Syllabus and First Assignment for MPO 524 - MPO524-2014

advertisement

Syllabus and First Assignment for MPO 524

Applied Data Analysis

Brian Mapes, RSMAS/MSC 366, mapes@miami.edu or bmapes@rsmas.miami.edu

Prerequisites: MPO 503 or 551 (basic oce/atm science), or permission of instructor http://mpo524-2013.wikispaces.com/ is last year’s website, we will probably work from that model a lot.

Book:

Environmental Data Analysis with MatLab, W. & J. Menke, Elsevier, 2011.

Get the powerpoints : http://www.ldeo.columbia.edu/users/menke/edawm/index.htm

Software to install: Matlab or Octave; consider Panoply, IDV, Python, NCL, R, others

Matlab is licensed on any UM-owned computer. Your advisor can get a key for new installs. It is on the vis cluster. Octave http://www.gnu.org/software/octave/ is the freeware work-alike, can be gotten for

Mac OS X via Fink , MacPorts , or Homebrew .

Panoply, http://www.giss.nasa.gov/tools/panoply/ Great quick data visualizer.

GrADS, http://www.iges.org/grads/downloads.html

, Gridded data Analysis &

Display System. Nice defaults for easy weather-climate displays, and can do a lot...

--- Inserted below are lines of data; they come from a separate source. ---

(* ===== verification/Lifecycle.v ===== *)
(** * The active trust lifecycle

    Models core/trust/lifecycle.js: lineage certificates, the signed lifecycle
    objects (revocations, challenges, verifications, disputes) with their
    construction and verification, and the active assessment of a claim, which
    counts fresh, certified and unrevoked attestations only.  [now] is the
    clock of the call. *)
From S2P Require Import Prelude JSMap JSValue Dates Host Text Protocol Claims Provenance Evidence Pki.

Module Lifecycle.
Import Text Canonical Keys Claims Evidence Pki.

Definition TRUST_LIFECYCLE_VERSION : Z := 1.
Definition LINEAGE_CERT_PROTOCOL : string := "truyn-lineage-cert-v1".
Definition TRUST_REVOCATION_PROTOCOL : string := "truyn-trust-revoke-v1".
Definition CHALLENGE_PROTOCOL : string := "truyn-challenge-v1".
Definition VERIFY_PROTOCOL : string := "truyn-verify-v1".
Definition DISPUTE_PROTOCOL : string := "truyn-dispute-v1".

Section lifecycle.
Context `{Host}.

Definition sourceLineageCommitment (sourceId : jval) : result string :=
  digest (JObj [("sourceId", JStr (trim (nfkc (to_string sourceId))))]).

Definition lineage_commitments (value : jval) : result jval :=
  ds ← result_map (λ s, sourceLineageCommitment (JStr s)) (normalizeStringList value 64);
  Ok (string_list ds).

(** ** Signed objects *)

(** What tells the kinds of lifecycle object apart. *)
Record object_kind := { k_prefix : string; k_protocol : string; k_at : string }.

Definition object_id (kind : object_kind) (body signer : jval) : result string :=
  content_id ("truyn:" +:+ k_prefix kind +:+ ":") (JObj [("body", body); ("signerNodeId", signer)]).

Definition signed_object (kind : object_kind) (objectId body signer at_ : jval) : list (string * jval) :=
  [("objectId", objectId); ("body", body); ("signerNodeId", signer); (k_at kind, at_)].

Definition signObject (kind : object_kind) (identity : jval) (body : list (string * jval)) (atValue : jval)
    : result (list (string * jval)) :=
  nodeId ← requiredIdentity identity (k_prefix kind);
  let normalized := JObj ([("protocol", JStr (k_protocol kind)); ("version", JNum (JInt TRUST_LIFECYCLE_VERSION))] ++ body) in
  objectId ← object_id kind normalized (JStr nodeId);
  at_ ← iso atValue (k_at kind);
  let signed := signed_object kind (JStr objectId) normalized (JStr nodeId) (JStr at_) in
  signature ← signValue (JObj signed) (string_or_empty (oprop identity "privateKeyPem"));
  Ok (signed ++ [("publicKey", oprop identity "publicKeyPem"); ("signature", JStr signature)]).

Definition check_object (kind : object_kind) (object : jval) : result unit :=
  let refuse reason := error (k_prefix kind +:+ reason) in
  _ ← throw_if (missing object ["objectId"; "body"; "signerNodeId"; k_at kind; "publicKey"; "signature"])
        (refuse "_missing_required_field");
  let body := oprop object "body" in
  _ ← throw_if (negb (eq_str (oprop body "protocol") (k_protocol kind)) ||
                negb (eq_int (oprop body "version") TRUST_LIFECYCLE_VERSION))
        (refuse "_protocol_mismatch");
  nodeId ← nodeIdFromPublicKey (oprop object "publicKey");
  _ ← throw_if (negb (eq_str (oprop object "signerNodeId") nodeId)) (refuse "_signer_key_mismatch");
  expectedId ← object_id kind body (oprop object "signerNodeId");
  _ ← throw_if (negb (eq_str (oprop object "objectId") expectedId)) (refuse "_content_id_mismatch");
  ok ← verifyValue (JObj (signed_object kind (oprop object "objectId") body (oprop object "signerNodeId")
                            (oprop object (k_at kind))))
         (oprop object "signature") (oprop object "publicKey");
  throw_if (negb ok) (refuse "_signature_invalid").

Definition verifyObject (kind : object_kind) (object : jval) : verdict := to_verdict (check_object kind object).

Definition revocation_kind : object_kind :=
  {| k_prefix := "trust-revoke"; k_protocol := TRUST_REVOCATION_PROTOCOL; k_at := "revokedAt" |}.
Definition challenge_kind : object_kind :=
  {| k_prefix := "challenge"; k_protocol := CHALLENGE_PROTOCOL; k_at := "createdAt" |}.
Definition verification_kind : object_kind :=
  {| k_prefix := "verify"; k_protocol := VERIFY_PROTOCOL; k_at := "createdAt" |}.
Definition dispute_kind : object_kind :=
  {| k_prefix := "dispute"; k_protocol := DISPUTE_PROTOCOL; k_at := "createdAt" |}.

(** The expected subject of an object, if one is given. *)
Definition about_subject (v : verdict) (actual expected : jval) (reason : string) : verdict :=
  match v with
  | Rejected r => Rejected r
  | Accepted => if truthy expected && negb (strict_eq actual expected) then Rejected reason else Accepted
  end.

Definition blank (v : jval) : bool := match v with JStr s => negb (nonempty_str (trim s)) | _ => true end.

(** *** Revocations *)

Definition createTrustRevocation (now : Z) (args : jval) : result (list (string * jval)) :=
  let targetType := oprop args "targetType" in
  let targetId := oprop args "targetId" in
  _ ← throw_if (negb (Envelope.includes ["claim"; "attestation"; "lineage-certificate"; "verification"] targetType))
        (error "trust revocation targetType is invalid");
  _ ← throw_if (blank targetId) (error "trust revocation targetId is required");
  signObject revocation_kind (oprop args "identity")
    [("targetType", targetType); ("targetId", JStr (trim (string_or_empty targetId)));
     ("reasonDigest", trimmed_or_null (oprop args "reasonDigest"))]
    (with_default (oprop args "revokedAt") (JStr (toISOString now))).

Definition verifyTrustRevocation (revocation : jval) : verdict := verifyObject revocation_kind revocation.

(** *** Challenges *)

Definition createChallenge (now : Z) (args : jval) : result (list (string * jval)) :=
  let claim := oprop args "claim" in
  _ ← demand "cannot challenge invalid claim: " (verifyClaim claim);
  deadline ← (if nullish (oprop args "deadlineAt") then Ok JNull
              else JStr <$> iso (oprop args "deadlineAt") "deadlineAt");
  let reason := to_string (js_or (with_default (oprop args "reason") (JStr "active-verification"))
                             (JStr "active-verification")) in
  signObject challenge_kind (oprop args "identity")
    [("claimId", oprop claim "claimId"); ("domain", oprop (oprop claim "body") "domain");
     ("methods", string_list (normalizeStringList
                   (with_default (oprop args "methods") (JArr [JStr "independent-review"])) 16));
     ("reason", JStr (str_take 512 (trim (nfkc reason)))); ("deadlineAt", deadline)]
    (with_default (oprop args "createdAt") (JStr (toISOString now))).

Definition verifyChallenge (expectedClaimId challenge : jval) : verdict :=
  about_subject (verifyObject challenge_kind challenge) (oprop (oprop challenge "body") "claimId") expectedClaimId
    "challenge_claim_mismatch".

(** *** Verifications *)

Definition createVerification (now : Z) (args : jval) : result (list (string * jval)) :=
  let challenge := oprop args "challenge" in
  let attestation := oprop args "attestation" in
  _ ← demand "cannot verify invalid challenge: " (verifyChallenge JNull challenge);
  _ ← demand "cannot use invalid attestation: "
        (verifyAttestation (oprop (oprop challenge "body") "claimId") attestation);
  _ ← throw_if (negb (strict_eq (oprop (oprop args "identity") "nodeId") (oprop attestation "attesterNodeId")))
        (error "verification signer must be the attestation signer");
  signObject verification_kind (oprop args "identity")
    [("challengeId", oprop challenge "objectId"); ("claimId", oprop (oprop challenge "body") "claimId");
     ("attestationId", oprop attestation "attestationId");
     ("verdict", oprop (oprop attestation "body") "verdict")]
    (with_default (oprop args "createdAt") (JStr (toISOString now))).

Definition verifyVerification (expectedChallengeId verification : jval) : verdict :=
  about_subject (verifyObject verification_kind verification)
    (oprop (oprop verification "body") "challengeId") expectedChallengeId "verification_challenge_mismatch".

(** *** Disputes *)

Definition createDispute (now : Z) (args : jval) : result (list (string * jval)) :=
  let claim := oprop args "claim" in
  let grounds := oprop args "groundsDigest" in
  _ ← demand "cannot dispute invalid claim: " (verifyClaim claim);
  _ ← throw_if (blank grounds) (error "dispute groundsDigest is required");
  signObject dispute_kind (oprop args "identity")
    [("claimId", oprop claim "claimId");
     ("targetAttestationIds", string_list (normalizeStringList (oprop args "targetAttestationIds") 64));
     ("groundsDigest", JStr (trim (string_or_empty grounds)));
     ("evidenceCommitments", string_list (normalizeStringList (oprop args "evidenceCommitments") 64))]
    (with_default (oprop args "createdAt") (JStr (toISOString now))).
Definition appendDelivery (doc delivery : jval) (expectedKind : string) (recipient : jval) : result jval :=
  if nullish delivery then Ok doc
  else
    _ ← throw_if (negb (eq_str (oprop delivery "kind") expectedKind) ||
                  negb (strict_eq (oprop delivery "recipient") recipient))
          (fault 400 "invalid_lifecycle_delivery");
    match oprop doc "deliveries" with
    | JArr deliveries =>
        _ ← throw_if (bool_decide (maxDeliveriesPerNeed cfg ≤ Z.of_nat (length deliveries))%Z)
              (fault 503 "lifecycle_outbox_capacity_reached");
        item ← deliveryFor delivery (oprop doc "logicalId");
        _ ← throw_if (existsb (λ e, strict_eq (oprop e "eventId") (oprop item "eventId")) deliveries)
              (fault 409 "delivery_already_recorded");
        Ok (set "deliveries" (JArr (deliveries ++ [item])) doc)
    | _ => Throw (error "Cannot read properties of undefined")
    end.

Definition authorize (doc : jval) (requester provider : option string) : result unit :=
  _ ← match requester with
      | Some r => throw_if (nonempty_str r && negb (eq_str (oprop doc "requester") r)) (fault 403 "not_request_owner")
      | None => Ok tt
      end;
  match provider with
  | Some p => throw_if (nonempty_str p && negb (eq_str (oprop doc "provider") p)) (fault 403 "provider_mismatch")
  | None => Ok tt
  end.

Definition closed_fault (doc : jval) : jerror :=
  fault 409 (if eq_str (oprop doc "status") "cancelled" then "request_cancelled"
             else if eq_str (oprop doc "status") "failed" then "request_failed" else "request_already_completed").
Lemma safe_create now kind id data : safe (create now kind id data).
Proof.
  unfold create. intros w. unfold lift_result at 1. unfold mbind at 1, M_bind at 1.
  destruct (packed _) as [doc|e] eqn:Hp; [|by intros ?].
  revert w. change (safe (_ ← reserveCreationCapacity kind id;
                          r ← api (Post (partitionId kind id) doc);
                          _ ← guard_throw (bool_decide (p_status r = 409)%Z) (fault 409 (duplicate_code kind));
                          _ ← guard_throw (negb (bool_decide (p_status r = 201)%Z) && negb (bool_decide (p_status r = 200)%Z)) unavailable;
                          mret (js_or (p_doc r) doc))).
  safely; [apply safe_reserve_capacity|]. intros w. apply api_keeps. intros _. by eapply post_may_write.
Qed.

(** ** The operations *)

Inductive operation :=
| ReserveNeed (now : string) (a : need_args)
| TransitionNeed (now id : string) (requester provider : option string) (to : string) (delivery : jval)
| AcceptPartial (id provider : string) (sequence digest delivery : jval)
| BeginEffect (now id requester provider fingerprint : string)
| FinishEffect (now id provider outcome : string) (observedTokens : jval)
| AcknowledgeDelivery (now eventId recipient : string)
| CompactNeed (now id requester : string)
| ReserveOffer (now id owner fingerprint : string) (envelope : jval)
| RevokeOffer (id owner : string)
| CommitRecoveredResult (now : string) (need delivery : jval) (provider : string) (receiptDigest : jval)
| PendingDeliveries (recipient : string) (limit : Z)
| GetNeed (id : string) | GetOffer (id : string) | GetEffect (id : string)
| VerifyCapacityContract.

(** Runs an operation; a failure is reported to its caller only. *)
Definition run_op (o : operation) : W → W :=
  match o with
  | ReserveNeed now a => λ w, (reserveNeed now a w).1
  | TransitionNeed now id requester provider to delivery => λ w, (transitionNeed now id requester provider to delivery w).1
  | AcceptPartial id provider sequence digest delivery => λ w, (acceptPartial id provider sequence digest delivery w).1
  | BeginEffect now id requester provider fingerprint => λ w, (beginEffect now id requester provider fingerprint w).1
  | FinishEffect now id provider outcome tokens => λ w, (finishEffect now id provider outcome tokens w).1
  | AcknowledgeDelivery now eventId recipient => λ w, (acknowledgeDelivery now eventId recipient w).1
  | CompactNeed now id requester => λ w, (compactNeed now id requester w).1
  | ReserveOffer now id owner fingerprint envelope => λ w, (reserveOffer now id owner fingerprint envelope w).1
  | RevokeOffer id owner => λ w, (revokeOffer id owner w).1
  | CommitRecoveredResult now need delivery provider receiptDigest =>
      λ w, (commitRecoveredResult now need delivery provider receiptDigest w).1
  | PendingDeliveries recipient limit => λ w, (pendingDeliveries recipient limit w).1
  | GetNeed id => λ w, (getNeed id w).1
  | GetOffer id => λ w, (getOffer id w).1
  | GetEffect id => λ w, (getEffect id w).1
  | VerifyCapacityContract => λ w, (verifyCapacityContract w).1
  end.

Lemma safe_claim now id owner fingerprint : safe (claimOfferSlot now id owner fingerprint).
Proof. unfold claimOfferSlot. safely; first [apply safe_create|apply safe_mutate_plain, claim_slot_evolves]. Qed.

Lemma safe_release id owner fingerprint : safe (releaseOfferClaim id owner fingerprint).
Proof. unfold releaseOfferClaim. safely. apply safe_mutate_plain, free_slot_evolves. Qed.
(* ===== verification/Security.v ===== *)
(** * Who may use a provider, and who pays

    Models core/security/provider-access.js, provider-billing.js,
    node-backchannel.js, relay-provider-policy.js and paid-need-admission.js:
    the policy of one provider process, the relay's decision which requester an
    offer is for, and the authorisation of a paid request, which the relay
    commits to the shared ledger of [Cosmos] and the provider reads there. *)
From S2P Require Import Prelude JSValue Dates Host Protocol Cosmos SharedHistory.
Import Canonical Keys Envelope Cosmos SharedHistory.

Module Security.

(** [parseIds(value)]: holes of an array stay out *)
Definition parseIds (value : jval) : list string :=
  match value with
  | JArr l => List.filter nonempty_str (omap (λ v, match v with JHole => None | _ => Some (trim (to_string v)) end) l)
  | JStr s => List.filter nonempty_str (map trim (split_on "," s))
  | _ => []
  end.

Definition defaulted (value fallback : jval) : jval := match value with JUndef | JHole => fallback | _ => value end.

(** [set.has(v)] for a set of strings *)
Definition has (l : list string) (v : jval) : bool := existsb (eq_str v) l.

Definition allowed_with (mode : string) (rest : list (string * jval)) : jval :=
  JObj ([("ok", JBool true); ("mode", JStr mode)] ++ rest).
Definition refused_with (mode reason : string) : jval :=
  JObj [("ok", JBool false); ("mode", JStr mode); ("reason", JStr reason)].
Definition is_allowed (decision : jval) : bool := strict_eq (oprop decision "ok") (JBool true).

(** [need?.from || null] *)
Definition requester_of (need : jval) : jval := js_or (oprop need "from") JNull.

(** ** The access policy of a provider *)

Record access_policy := AccessPolicy { ap_mode : string; ap_allowed : list string }.

(** [envMode] and [envIds] are the values of the environment variables. *)
Definition createProviderAccessPolicy (mode allowedRequesterIds envMode envIds : jval) : result access_policy :=
  let mode := defaulted mode (js_or envMode (JStr "owner-only")) in
  let ids := defaulted allowedRequesterIds (js_or envIds (JStr "")) in
  let normalizedMode := to_lower (trim (to_string mode)) in
  let allowed := uniq (parseIds ids) in
  if bool_decide (normalizedMode ∈ ["public"; "owner-only"]) then Ok (AccessPolicy normalizedMode allowed)
  else Throw (error ("Unsupported provider access mode: " +:+ to_string mode)).

Definition authorize_access (p : access_policy) (need : jval) : jval :=
  let mode := ap_mode p in
  if bool_decide (mode = "public") then allowed_with mode []
  else
    let requesterId := requester_of need in
    if negb (truthy requesterId) then refused_with mode "missing_requester_identity"
    else if bool_decide (length (ap_allowed p) = 0) then refused_with mode "no_allowed_requesters"
    else if negb (has (ap_allowed p) requesterId) then refused_with mode "requester_not_allowed"
    else allowed_with mode [("requesterId", requesterId)].

(** ** Billing *)

Definition PUBLIC_MODES : list string := ["byok"; "owner-funded"].

Record billing_policy := BillingPolicy { bp_mode : string }.

Definition createProviderBillingPolicy (mode : jval) : result billing_policy :=
  let mode := defaulted mode (JStr "owner-funded") in
  let normalizedMode := to_lower (trim (to_string mode)) in
  if bool_decide (normalizedMode ∈ PUBLIC_MODES) then Ok (BillingPolicy normalizedMode)
  else Throw (error ("Unsupported public provider billing mode: " +:+ to_string mode +:+
                     "; non-public commercial modes require a compatible managed platform")).

Definition authorize_billing (b : billing_policy) (need : jval) (accessPolicy : option access_policy) : jval :=
  let mode := bp_mode b in
  let requesterId := requester_of need in
  if negb (truthy requesterId) then refused_with mode "missing_requester_identity"
  else match accessPolicy with
       | None => refused_with mode "missing_access_policy"
       | Some accessPolicy =>
           let access := authorize_access accessPolicy need in
           if negb (truthy (oprop access "ok")) then refused_with mode "provider_access_denied"
           else if bool_decide (mode = "byok") && negb (bool_decide (ap_mode accessPolicy = "owner-only"))
           then refused_with mode "byok_provider_must_be_private"
           else if bool_decide (mode = "owner-funded") && negb (bool_decide (ap_mode accessPolicy = "owner-only"))
           then refused_with mode "owner_paid_external_access_disabled"
           else allowed_with mode [("requesterId", requesterId); ("billingResponsibility", JStr "provider-owner")]
       end.

(** ** The backchannel of protected nodes *)

Definition PROVIDER_BACKCHANNEL_HEADER : string := "x-truyn-provider-backchannel-token".

(** UTF-8 is injective: the buffers are equal when the strings are. *)
Definition constantTimeEqual (left right : jval) : bool :=
  let a := to_string (js_or left (JStr "")) in
  let b := to_string (js_or right (JStr "")) in
  if negb (bool_decide (byte_length a = byte_length b)) || bool_decide (byte_length a = 0%Z) then false
  else bool_decide (a = b).

Record backchannel := Backchannel { protectedNodes : list string; expectedToken : string }.

Definition createNodeBackchannelPolicy (protectedNodeIds token : jval) : result backchannel :=
  let protectedNodes := uniq (parseIds protectedNodeIds) in
  let expectedToken := trim (to_string (js_or token (JStr ""))) in
  _ ← throw_if (bool_decide (0 < length protectedNodes) && negb (nonempty_str expectedToken))
        (error "Protected provider node IDs require a backchannel token");
  _ ← throw_if (bool_decide (length protectedNodes = 0) && nonempty_str expectedToken)
        (error "Provider backchannel token requires protected provider node IDs");
  Ok (Backchannel protectedNodes expectedToken).

Definition requiresProof (b : backchannel) (nodeId : jval) : bool := truthy nodeId && has (protectedNodes b) nodeId.

Definition authorize_node (b : backchannel) (nodeId presentedToken : jval) : jval :=
  if negb (truthy nodeId) then
    JObj [("ok", JBool false); ("protected", JBool false); ("reason", JStr "missing_node_identity")]
  else if negb (requiresProof b nodeId) then JObj [("ok", JBool true); ("protected", JBool false)]
  else if negb (constantTimeEqual presentedToken (JStr (expectedToken b))) then
    JObj [("ok", JBool false); ("protected", JBool true); ("reason", JStr "provider_backchannel_denied")]
  else JObj [("ok", JBool true); ("protected", JBool true)].

(** ** The relay's policy for an offer *)

(** The authorities a server injects; a method is [None] when the object has no
    such function. *)
Record tenant_authority := TenantAuthority {
  resolveRequester : option (jval → result jval);
  resolveProvider : option (jval → result jval)
}.

Record grant_authority := GrantAuthority {
  ga_durable : jval;
  ga_revision : jval;
  (** the provider, the requester and the capability *)
  ga_authorize : option (jval → jval → jval → result jval);
  ga_getProviderPolicy : option (jval → result jval)
}.

Definition not_a_function {A} : result A := Throw (error "is not a function").
Definition call1 (f : option (jval → result jval)) (v : jval) : result jval :=
  match f with Some f => f v | None => not_a_function end.

(** The two variables of the module. *)
Record authorities := Authorities { configuredTenant : option tenant_authority; configuredGrant : option grant_authority }.

Definition is_some {A} (o : option A) : bool := match o with Some _ => true | None => false end.

Definition configureRelayAccountTenantAuthority (authority : option tenant_authority)
    : M authorities (option tenant_authority) :=
  _ ← guard_throw (match authority with
                   | Some a => negb (is_some (resolveRequester a)) || negb (is_some (resolveProvider a))
                   | None => false
                   end) (error "account tenant authority must expose resolveRequester() and resolveProvider()");
  s ← get_state;
  _ ← put_state (Authorities authority (configuredGrant s));
  mret (configuredTenant s).

Definition configureRelayProviderGrantAuthority (authority : option grant_authority)
    : M authorities (option grant_authority) :=
  _ ← guard_throw (match authority with
                   | Some a => negb (strict_eq (ga_durable a) (JBool true)) || negb (is_some (ga_authorize a)) ||
                               negb (is_some (ga_getProviderPolicy a))
                   | None => false
                   end) (error "provider grant authority must be durable and expose authorize() / getProviderPolicy()");
  s ← get_state;
  _ ← put_state (Authorities (configuredTenant s) authority);
  mret (configuredGrant s).

Definition normalizeIds (value : jval) : list string :=
  match value with
  | JArr l => uniq (List.filter nonempty_str (omap (λ v, match v with JStr s => Some (trim s) | _ => None end) l))
  | _ => []
  end.

Definition normalizedAccessMode (value : jval) : string :=
  if bool_decide (to_lower (trim (to_string (js_or value (JStr "owner-only")))) = "public") then "public" else "owner-only".

Record provider_policy := ProviderPolicy {
  providerNodeId : string; ownerNodeId : string; capability : jval; accessMode : string; visibility : string;
  allowedRequesterIds : list string; tenantAuthority : option tenant_authority; grantAuthority : option grant_authority
}.

(** [payload?.capability?.name || payload?.capability] *)
Definition capability_of (envelope : jval) : jval :=
  let capability := oprop (oprop envelope "payload") "capability" in js_or (oprop capability "name") capability.

Definition providerPolicyFromOffer (s : authorities) (envelope : jval) : result provider_policy :=
  match oprop envelope "from" with
  | JStr providerNodeId =>
      if negb (nonempty_str providerNodeId) then Throw (error "Provider OFFER requires a signed provider identity")
      else
        let given := oprop (oprop envelope "payload") "metadata" in
        let metadata := if truthy given && is_typeof_object given then given else JObj [] in
        let durableAuthorityEnabled := is_some (configuredGrant s) in
        let legacyAccessMode := normalizedAccessMode (oprop metadata "accessMode") in
        Ok (ProviderPolicy providerNodeId providerNodeId (js_or (capability_of envelope) (JStr "*"))
              (if durableAuthorityEnabled then "authority" else legacyAccessMode)
              (if durableAuthorityEnabled then "authority"
               else if bool_decide (legacyAccessMode = "public") then "network" else "private")
              (if durableAuthorityEnabled then []
               else if bool_decide (legacyAccessMode = "owner-only")
               then normalizeIds (oprop metadata "allowedRequesterIds") else [])
              (configuredTenant s) (configuredGrant s))
  | _ => Throw (error "Provider OFFER requires a signed provider identity")
  end.

(** [None] when no authority is configured, [Some None] for [{ ok: false }] *)
Definition authoritativeContexts (policy : provider_policy) (requesterNodeId : jval) : option (option (jval * jval)) :=
  match tenantAuthority policy with
  | None => None
  | Some authority =>
      Some (match (requester ← call1 (resolveRequester authority) requesterNodeId;
                   provider ← call1 (resolveProvider authority) (JStr (providerNodeId policy));
                   Ok (requester, provider)) with
            | Throw _ => None
            | Ok (requester, provider) =>
                if negb (truthy (oprop requester "ok")) || negb (truthy (oprop provider "ok")) then None
                else Some (requester, provider)
            end)
  end.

The IDV, Great big data visualizer (and menu-driven computing). Install as directed at https://www.rsmas.miami.edu/users/bmapes/MapesIDVcollection

Python, https://www.enthought.com/products/canopy/academic/

Python is the future of scientific computing. This distribution is free for academics

(register from .edu email address). Or consider UV-CDAT (http://uvcdat.llnl.gov/), a climate-oriented Python package with GUI, it looks a little less new-user friendly. http://matplotlib.org/basemap/users/examples.html

NCL, NCAR Command Language http://www.ncl.ucar.edu/ . Free, and has so many useful utilities (data format conversion) even if you don’t use its detailed plotting.

By all means install it!

R, http://www.r-project.org/ R is a free software environment for statistical computing and graphics. It runs on a wide variety of UNIX platforms, Windows and MacOS.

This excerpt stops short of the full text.